Beberapa analis berpendapat bahwa bisnis TikTok di Amerika dapat terjual lebih dari US$ 50 miliar. “Hanya ada beberapa perusahaan yang mampu mengeluarkan uang sebanyak itu seperti Apple, Amazon, Google, Meta, Microsoft atau Netflix,” demikian dikutip dari DW.com, Kamis (25/4).

Akan tetapi, perusahaan-perusahaan tersebut berpotensi menjadi sasaran penyidikan terkait anti-monopoli jika membeli operasional TikTok di Amerika.

Alternatifnya, seluruh atau sebagian TikTok dapat dipisahkan menjadi perusahaan publik independen atau raksasa ekuitas swasta yang berbasis di AS bisa mengambil tindakan.

Amerika memberikan waktu sembilan bulan kepada induk usaha TikTok, ByteDance dengan potensi perpanjangan tiga bulan untuk menjual platform video pendek ini.

Jika TikTok gagal melakukan divestasi hingga April 2025, maka aplikasi itu tidak akan bisa diunduh di App Store milik Apple dan Google Play Store.

UU itu juga memberikan wewenang kepada presiden untuk menetapkan aplikasi lain sebagai ancaman keamanan nasional, jika berada di bawah kendali negara yang dianggap bermusuhan dengan AS.

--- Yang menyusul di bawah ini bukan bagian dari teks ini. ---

Lemma quiet_bind {A B} (p : bprog A) (f : A -> bprog B) : quiet p -> (forall a, quiet (f a)) -> quiet (p ≫= f).
Proof. intros Hp Hf. induction p as [a| |T e k IH]; cbn in *; [apply Hf|done|]. split; [apply Hp|]. intros r. apply IH, Hp. Qed.
Lemma quiet_try {A B} (p : bprog (gresult A)) (f : A -> bprog (gresult B)) :
  quiet p -> (forall a, quiet (f a)) -> quiet (try_bind p f).
Proof. intros Hp Hf. apply quiet_bind; [done|]. by intros [err|a]. Qed.
Lemma quiet_translate {E : Type -> Type} {A} (f : forall T, E T -> bootE T) (p : prog E A) :
  (forall T e, leaves T (f T e)) -> quiet (translate f p).
Proof. intros Hf. induction p as [a| |T e k IH]; cbn; [done|done|]. split; [apply Hf|auto]. Qed.
Lemma quiet_call {T} (e : bootE T) : leaves T e -> quiet (call e).
Proof. by split. Qed.
Lemma runs_quiet {A} (p : bprog A) s a s' : quiet p -> runs host_world p s a s' -> s' = s.
Proof.
  intros Hq Hr. induction Hr as [a s|T e k s r s1 a s2 He Hr IH]; [done|]. destruct Hq as [Hl Hk].
  assert (s1 = s) as -> by (destruct e; cbn in He, Hl; by (done || destruct He)). auto.
Qed.

Ltac solve_quiet :=
  repeat first [done | apply quiet_call; done | apply quiet_translate; done
               | apply quiet_try; [|intros ?] | apply quiet_bind; [|intros ?] | case_match].

Section process.
Context `{ClientJSON} `{WireGuardKeys} `{NodeKeys}.

Lemma boot_quiet flags : quiet (boot flags).
Proof. unfold boot, NewNode, phase1, phase2, CreateTUN, ListenUDP. solve_quiet. Qed.

Lemma run_agent_quiet flags : quiet (run_agent flags).
Proof. unfold run_agent. apply quiet_try; [apply boot_quiet|]. intros m. solve_quiet. Qed.

(** An agent that runs: it wrote its file and booted. *)
Definition running (flags : StartFlags) : bprog (gresult unit * gresult Made) :=
  wrote ← writePIDFile (pidFilePath (sf_InterfaceName flags)); m ← boot flags; Ret (wrote, m).

(** What an agent does after it booted, until it returns. *)
Definition rest (flags : StartFlags) (wrote : gresult unit) (m : gresult Made) : bprog (gresult unit) :=
  r ← match m with
      | inl err => Ret (inl err)
      | inr m => _ ← call BWait;
                 _ ← translate BDevice (node_Stop match md_relay m with Some _ => true | None => false end true); Ret (inr tt)
      end;
  _ ← match wrote with inr _ => call (BRemove (pidFilePath (sf_InterfaceName flags))) | inl _ => Ret tt end;
  Ret r.

(** Every run of an agent passes by the moment at which it runs. *)
Lemma agent_Start_running {S} (h : forall T, bootE T -> S -> T -> S -> Prop) flags s r s' :
  sf_EnableDaemon flags = false -> runs h (agent_Start flags) s r s' ->
  exists w m s1, runs h (running flags) s (w, m) s1 /\ runs h (rest flags w m) s1 r s'.
Proof.
  intros Hd Hr. unfold agent_Start in Hr. rewrite Hd, bind_ret in Hr.
  apply runs_bind_inv in Hr as (w & s1 & Hw & Hr). apply runs_bind_inv in Hr as (q & s2 & Hq & Hr).
  apply runs_bind_inv in Hq as (m & s3 & Hm & Hq). exists w, m, s3. split.
  - eapply runs_bind; [exact Hw|]. eapply runs_bind; [exact Hm|]. apply runs_ret.
  - eapply runs_bind; [|exact Hr]. by destruct m.
Qed.

Lemma writePIDFile_inv path s r s' : runs host_world (writePIDFile path) s r s' ->
  s' = match r with inr _ => with_files (<[path := pretty (ho_pid s)]> (ho_files s)) s | inl _ => s end.
Proof.
  intros Hr. unfold writePIDFile in Hr. apply runs_bind_inv in Hr as (m & s1 & Hm & Hr). apply runs_call_inv in Hm. cbn in Hm. subst s1.
  destruct m as [err|u]; [by apply runs_ret_inv in Hr as [-> ->]|].
  apply runs_bind_inv in Hr as (pid & s1 & Hp & Hr). apply runs_call_inv in Hp as [-> ->]. by apply runs_call_inv in Hr.
Qed.

Lemma agent_Stop_named name s r s' : name <> "" ->
  runs host_world (agent_Stop name) s r s' ->
  match ho_files s !! pidFilePath name with
  | None => (exists err, r = inl err) /\ s' = s
  | Some text => forall pid, Atoi (trim text) = Some pid ->
      r = inr tt /\ s' = {| ho_files := ho_files s; ho_pid := ho_pid s; ho_ended := ho_ended s ++ [pid] |}
  end.
Proof.
  intros Hn Hr. unfold agent_Stop in Hr. rewrite bool_decide_false in Hr by done. cbn [negb] in Hr.
  change (try_bind (Ret (inr name)) ?f) with (f name) in Hr.
  apply runs_bind_inv in Hr as (p & s1 & Hp & Hr). unfold read_pid in Hp.
  apply runs_bind_inv in Hp as (d & s2 & Hd & Hp). apply runs_call_inv in Hd as [Hd ->].
  destruct (ho_files s !! pidFilePath name) as [text|].
  - subst d. intros pid Ha. rewrite Ha in Hp. apply runs_ret_inv in Hp as [-> ->].
    apply runs_bind_inv in Hr as (fd & s3 & Hf & Hr). apply runs_call_inv in Hf as [-> ->].
    apply runs_bind_inv in Hr as (sent & s4 & Hs & Hr). apply runs_call_inv in Hs as [-> ->]. by apply runs_ret_inv in Hr.
  - destruct Hd as [err ->]. apply runs_ret_inv in Hp as [-> ->]. apply runs_ret_inv in Hr as [-> ->]. split; [by eexists|done].
Qed.

(** The file of an agent.  While an agent that could write its file runs, stopping the interface
    its flags name ends its process.  But if the flags name none, and no flag does, the file has
    no name: stopping without a name, which looks for the interface of the device, finds no
    agent.  And whatever becomes of an agent that is started, its file is gone when it ends:
    if another agent had written it before, that one is not found any more. *)
Theorem stop_finds_agent flags name s m s1 :
  0 < ho_pid s < 2 ^ 63 -> sf_EnableDaemon flags = false ->
  runs host_world (running flags) s (inr tt, m) s1 ->
  (forall r s2, name <> "" -> sf_InterfaceName flags = name -> runs host_world (agent_Stop name) s1 r s2 ->
     r = inr tt /\ ho_ended s2 = ho_ended s ++ [ho_pid s]) /\
  (forall r s2, sf_InterfaceName flags = "" -> ho_files s !! pidFilePath getInterfaceName = None ->
     runs host_world (agent_Stop "") s1 r s2 -> (exists err, r = inl err) /\ ho_ended s2 = ho_ended s) /\
  (forall r s2, runs host_world (agent_Start flags) s r s2 ->
     ho_files s2 !! pidFilePath (sf_InterfaceName flags) = None \/ ho_files s2 = ho_files s).
Proof.
  intros Hpid Hd Hr. unfold running in Hr.
  apply runs_bind_inv in Hr as (w & t1 & Hw & Hr). apply runs_bind_inv in Hr as (m' & t2 & Hm & Hr).
  apply runs_ret_inv in Hr as [[= <- <-] ->]. apply writePIDFile_inv in Hw. cbv beta iota in Hw.
  apply (runs_quiet _ _ _ _ (boot_quiet flags)) in Hm. subst t2 t1. split_and!.
  - intros r s2 Hn <- Hs. apply agent_Stop_named in Hs; [|done]. cbn [ho_files with_files] in Hs. rewrite lookup_insert_eq in Hs.
    destruct (Hs _ (Atoi_pid _ Hpid)) as [-> ->]. done.
  - intros r s2 Hn Hf Hs. rewrite Hn in Hs. unfold agent_Stop in Hs. rewrite bool_decide_true in Hs by done. cbn [negb] in Hs.
    assert (Hs' : runs host_world (agent_Stop getInterfaceName)
      (with_files (<[pidFilePath "" := pretty (ho_pid s)]> (ho_files s)) s) r s2).
    { apply runs_bind_inv in Hs as (x & s3 & Hx & Hs). apply runs_bind_inv in Hx as (l & s4 & Hl & Hx).
      apply runs_call_inv in Hl as [-> ->]. apply runs_ret_inv in Hx as [-> ->]. exact Hs. }
    apply agent_Stop_named in Hs'; [|done]. cbn [ho_files with_files] in Hs'. rewrite lookup_insert_ne, Hf in Hs' by done. by destruct Hs' as [? ->].
  - intros r s2 Hs. unfold agent_Start in Hs. rewrite Hd, bind_ret in Hs. unfold with_pid_file in Hs.
    apply runs_bind_inv in Hs as (w & t1 & Hw & Hs). apply writePIDFile_inv in Hw.
    apply runs_bind_inv in Hs as (q & t2 & Hq & Hs). apply (runs_quiet _ _ _ _ (run_agent_quiet flags)) in Hq. subst t2.
    apply runs_bind_inv in Hs as (u & t3 & Hu & Hs). apply runs_ret_inv in Hs as [_ ->].
    destruct w as [err|[]]; [right; by apply runs_ret_inv in Hu as [_ ->]; subst t1|].
    left. apply runs_call_inv in Hu. cbn in Hu. subst t3. apply lookup_delete_eq.
Qed.
End process.

(** *** The order of making a node *)

(** [MAnswered]: a request on the bus and the text that answered it, without an error. *)
Inductive milestone :=
| MInterface | MSocket | MBus | MAnswered (subject request answer : string) | MListens (subject : string) | MDevice.
Definition reached (s : list milestone) {A} (r : gresult A) (x : milestone) : list milestone :=
  match r with inr _ => s ++ [x] | inl _ => s end.
Definition bus_milestone T (e : natsE T) : T -> list milestone :=
  match e in natsE T return T -> list milestone with
  | NRequest subject data => λ r,
      match r with
      | inr msg => if bool_decide (nm_Error msg = "") then [MAnswered subject data (nm_Data msg)] else []
      | inl _ => []
      end
  | _ => λ _, []
  end.
Definition boot_world T (e : bootE T) (s : list milestone) : T -> list milestone -> Prop :=
  match e in bootE T return T -> list milestone -> Prop with
  | BCreateTUN _ => λ r s', s' = reached s r MInterface
  | BListenUDP _ _ => λ r s', s' = reached s r MSocket
  | BConnectNats _ _ => λ r s', s' = reached s r MBus
  | BSubscribe subject => λ r s', s' = reached s r (MListens subject)
  | BBus _ e => λ r s', s' = s ++ bus_milestone _ e r
  | BNewDevice _ => λ _ s', s' = s ++ [MDevice]
  | _ => λ _ s', s' = s
  end.

Section order.
Context `{ClientJSON} `{WireGuardKeys} `{NodeKeys}.

Lemma boot_world_translate {E : Type -> Type} {A} (f : forall T, E T -> bootE T) (p : prog E A) s a s' :
  (forall T e r s1 s2, boot_world T (f T e) s1 r s2 -> s2 = s1) -> runs boot_world (translate f p) s a s' -> s' = s.
Proof.
  intros Hf. revert s. induction p as [x| |T e k IH]; intros s Hr; cbn in Hr.
  - by apply runs_ret_inv in Hr as [_ ->].
  - inversion Hr.
  - apply runs_vis_inv in Hr as (r & s1 & Hh & Hr). apply Hf in Hh as ->. by eapply IH.
Qed.

Lemma phase1_inv cfg s r s' : runs boot_world (phase1 cfg) s r s' ->
  match r with
  | inr name => name = getInterfaceName /\ s' = s ++ [MInterface; MSocket; MSocket; MBus]
  | inl _ => exists n, (n <= 3)%nat /\ s' = s ++ take n [MInterface; MSocket; MSocket; MBus]
  end.
Proof.
  unfold phase1, CreateTUN, ListenUDP. intros Hr.
  apply runs_bind_inv in Hr as (name & s1 & Hn & Hr). apply runs_bind_inv in Hn as (t & s2 & Ht & Hn).
  apply runs_call_inv in Ht. cbn in Ht. subst s2. destruct t as [err|u]; apply runs_ret_inv in Hn as [-> ->];
    [apply runs_ret_inv in Hr as [-> ->]; exists 0%nat; rewrite app_nil_r; split; [lia|done]|].
  apply runs_bind_inv in Hr as (v4 & s2 & Hv & Hr). apply runs_call_inv in Hv. cbn in Hv. subst s2.
  destruct v4 as [err|v4]; [apply runs_ret_inv in Hr as [-> ->]; by exists 1%nat; split; [lia|]|].
  apply runs_bind_inv in Hr as (v6 & s2 & Hv & Hr). apply runs_call_inv in Hv. cbn in Hv. subst s2.
  destruct v6 as [err|v6]; [apply runs_ret_inv in Hr as [-> ->]; exists 2%nat; split; [lia|]; by rewrite <- app_assoc|].
  apply runs_bind_inv in Hr as (b & s2 & Hb & Hr). apply runs_call_inv in Hb. cbn in Hb. subst s2.
  destruct b as [err|b]; apply runs_ret_inv in Hr as [-> ->]; cbn [reached]; rewrite <- !app_assoc; [|done].
  exists 3%nat. by split; [lia|].
Qed.

(** The request that enrolls. *)
Definition enrolled (cfg : NodeConfig) (name text : string) : milestone :=
  MAnswered "lattice.signals.peer.register" (encode_dto (dto_of (nc_AppId cfg) name (nc_Platform cfg) (nc_Token cfg))) text.

Lemma request_loop_milestones subject data n i last s r s' :
  runs boot_world (translate BBus (request_loop subject data n i last)) s r s' ->
  s' = s ++ match r with
            | inr msg => if bool_decide (nm_Error msg = "") then [MAnswered subject data (nm_Data msg)] else []
            | inl _ => []
            end.
Proof.
  revert i last s. induction n as [|n IH]; intros i last s Hr; cbn in Hr.
  { apply runs_ret_inv in Hr as [-> ->]. by rewrite app_nil_r. }
  apply runs_vis_inv in Hr as (a & s1 & Ha & Hr). cbn in Ha. subst s1. destruct a as [[|err]|msg]; cbn in Hr.
  - apply runs_vis_inv in Hr as (w & s1 & Hw & Hr). cbn in Hw. rewrite !app_nil_r in Hw. subst s1.
    destruct w as [err|]; [apply runs_ret_inv in Hr as [-> ->]; by rewrite app_nil_r|by apply IH in Hr].
  - by apply runs_ret_inv in Hr as [-> ->].
  - by apply runs_ret_inv in Hr as [-> ->].
Qed.

Lemma runs_translate_bind {E : Type -> Type} {A B} (f : forall T, E T -> bootE T) (p : prog E A) (k : A -> prog E B) s b s' :
  runs boot_world (translate f (p ≫= k)) s b s' ->
  exists a s1, runs boot_world (translate f p) s a s1 /\ runs boot_world (translate f (k a)) s1 b s'.
Proof.
  revert s. induction p as [a| |T e c IH]; intros s Hr; cbn in Hr.
  - exists a, s. split; [apply runs_ret|done].
  - inversion Hr.
  - apply runs_vis_inv in Hr as (r & s1 & Hh & Hr). apply IH in Hr as (a & s2 & Hp & Hk).
    exists a, s2. split; [by eapply runs_vis|done].
Qed.

Lemma register_milestones cfg host name s r s' :
  runs boot_world (translate BBus (agent_Register (nc_AppId cfg) (nc_Platform cfg) host (nc_Token cfg) name)) s r s' ->
  match r with
  | inr p => exists text, decode_answer text = inr p /\ s' = s ++ [enrolled cfg name text]
  | inl _ => s' = s \/ exists text, s' = s ++ [enrolled cfg name text]
  end.
Proof.
  unfold agent_Register. intros Hr. case_bool_decide; [apply runs_ret_inv in Hr as [-> ->]; by left|].
  destruct host as [err|h]; [apply runs_ret_inv in Hr as [-> ->]; by left|].
  apply runs_translate_bind in Hr as (data & s1 & Hd & Hr). unfold Request in Hd.
  apply runs_translate_bind in Hd as (b & s2 & Hb & Hd). apply runs_call_inv in Hb. cbn in Hb. rewrite app_nil_r in Hb. subst s2.
  assert (Hs1 : s1 = s ++ match data with inr text => [enrolled cfg name text] | inl _ => [] end).
  { destruct b; cbn [negb] in Hd; [|apply runs_ret_inv in Hd as [-> ->]; by rewrite app_nil_r].
    apply runs_translate_bind in Hd as (a & s2 & Ha & Hd). apply request_loop_milestones in Ha as ->.
    destruct a as [err|msg]; [by apply runs_ret_inv in Hd as [-> ->]|].
    case_bool_decide; by apply runs_ret_inv in Hd as [-> ->]. }
  subst s1. destruct data as [err|text]; apply runs_ret_inv in Hr as [-> ->].
  - left. by rewrite app_nil_r.
  - destruct (decode_answer text) as [err|p] eqn:E; [right; by exists text|]. by exists text.
Qed.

UU yang sebelumnya disebut dengan regulasi untuk pelindungan warga Amerika dari aplikasi yang dikendalikan oleh musuh asing lolos pembahasan di tingkat DPR AS pada 13 Maret.

DPR AS terdiri dari 435 anggota dari berbagai distrik, bertugas meloloskan rancangan undang-undang untuk disepakati oleh Senat yang beranggotakan 100 orang. Senat memberikan suara 79 berbanding 18 untuk menyetujui UU tersebut.

Politikus AS menilai TikTok merupakan ancaman bagi keamanan Amerika, karena dimiliki oleh ByteDance yang berbasis di Cina. Mereka khawatir, data pengguna di AS yang mencapai 170 juta orang akan diberikan kepada pemerintah Tiongkok.

Pakar keamanan siber di Institut Teknologi Georgia di Atlanta Milton Mueller menilai, penjualan operasional TikTok di Amerika secara teori mungkin terjadi. "Tetapi sangat rumit,"  ujar dia.

"Pemerintah Tiongkok mungkin tidak mengizinkannya, dan tidak jelas apa keuntungannya, atau bahkan apa artinya, menjual 'bagian' dari layanan media sosial yang saling terhubung secara global," Mueller menambahkan.